Frank van Harmelen tweets that a Linked Data tool/site named Uberblic has been released.

"OK, so what?" - that's become my common reaction to something 'new' in the semanticwebosphere. But I always read about it anyway, mainly just to make sure I'm keeping up.

But then I watched the video, and realised that maybe some of the Linked Data questions are finally starting to get answers. In particular, the problem of those in the wood not being able to see the trees: everyone making Linked Data (seen the cloud diagram recently?) has said it's vital to make data that links to the rest of the Linked Data and uses resolvable URIs, so that semantic browsers and applications can traverse from one link to another and do some fantastic inferencing and discovery.

Fine, except for the bit about 'semantic browsers and applications'. Where are they? The answer to that is: Tablature, OpenLink and the rest.

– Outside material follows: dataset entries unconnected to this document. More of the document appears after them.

Lemma released_insert m D i d :
  i ∉ D → i < length m →
  released m ({[i]} ∪ D) d = released m D d + hits m d (walked m i).
Proof.
  intros Hi Hlt. unfold released.
  rewrite (sum_indicator_insert (λ u, hits m d (walked m u)))
    by (apply NoDup_seq || done).
  rewrite decide_True; [done|]. apply elem_of_seq. lia.
Qed.

(** ** Phase 1 *)

Lemma count_constants_fold m cs st :
  let st' := foldl (count_constant m) st cs in
  (∀ d, use_counts st' !! d =
        if decide (d ∈ cs) then Some (count_uses m (result_id (deref m d)))
        else use_counts st !! d) ∧
  (∀ d, d ∈ working_list st' ↔
        d ∈ working_list st ∨
        (d ∈ cs ∧ count_uses m (result_id (deref m d)) = 0)) ∧
  dead_consts st' = dead_consts st.
Proof.
  revert st. induction cs as [|c cs IH]; intros st; simpl.
  - split_and!; [done| |done]. intros d. rewrite elem_of_nil. naive_solver.
  - destruct (IH (count_constant m st c)) as (Hc & Hw & Hd). split_and!.
    + intros d. rewrite Hc. simpl.
      destruct (decide (d ∈ cs)) as [Hin|Hnin].
      * by rewrite decide_True by (by right).
      * destruct (decide (d = c)) as [->|Hne].
        -- rewrite decide_True by (by left). by rewrite lookup_insert_eq.
        -- rewrite decide_False by (rewrite elem_of_cons; naive_solver).
           by rewrite lookup_insert_ne.
    + intros d. rewrite Hw. simpl. rewrite elem_of_cons.
      case_decide; set_solver.
    + by rewrite Hd.
Qed.

Lemma initial_state_counts m cs d :
  cs ≡ₚ GetConstants m →
  use_counts (initial_state m cs) !! d =
    if decide (d ∈ GetConstants m)
    then Some (count_uses m (result_id (deref m d))) else None.
Proof.
  intros Hp. unfold initial_state.
  destruct (count_constants_fold m cs (mkState ∅ ∅ ∅)) as (Hc & _ & _).
  rewrite Hc. simpl. rewrite lookup_empty.
  destruct (decide (d ∈ cs)) as [Hin|Hnin].
  - by rewrite decide_True by (by rewrite <- Hp).
  - by rewrite decide_False by (by rewrite <- Hp).
Qed.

But (usually) all these do is allow me (the human) to interact with the data in a pretty low-level way. What about the visualisations and applications that the semantic web promised? What's the point in making all this data linked if all we can ever do is manually traverse the links (quicker to click on an HTML page link) or just browse one source via SPARQL?

In summary: it's clear there's a lot of data out there, and a lot of ways to make data and put it out there (the likes of OpenCalais and entity-extraction systems are surely the future of large-scale document stores and Enterprise CMS systems), but what about actually using the data? Is anyone actually crawling the Linked Data web?

So what these Uberblic people have done (or at least seem to, from the vid) is provide a browsing tool that really does link this linked stuff together. The guy says "It provides a single point of access to data reconciled from data sources on the web. The service runs on the Uberblic Platform, an integration software for crawling, mapping, and fusing structured data." Watch the video.

And if they truly have done that, then maybe we're ready for the next steps. Maybe the semantic web can truly become query-able (to some degree) and maybe semantic apps that actually leverage all this linked data without knowing what's out there beforehand could become a reality.

Maybe then all those scripts I wrote to make convert Citeseer's dataset to RDF might be worthwhile.

Postscript: Here's an article from The Guardian touting the importance of Linked Data again without the specifics of what you're going to do with it (apart from the notion of bundling and selling the data to Estate Agents, which again reduces it to one actual source and no sense of discovery across uncurated data).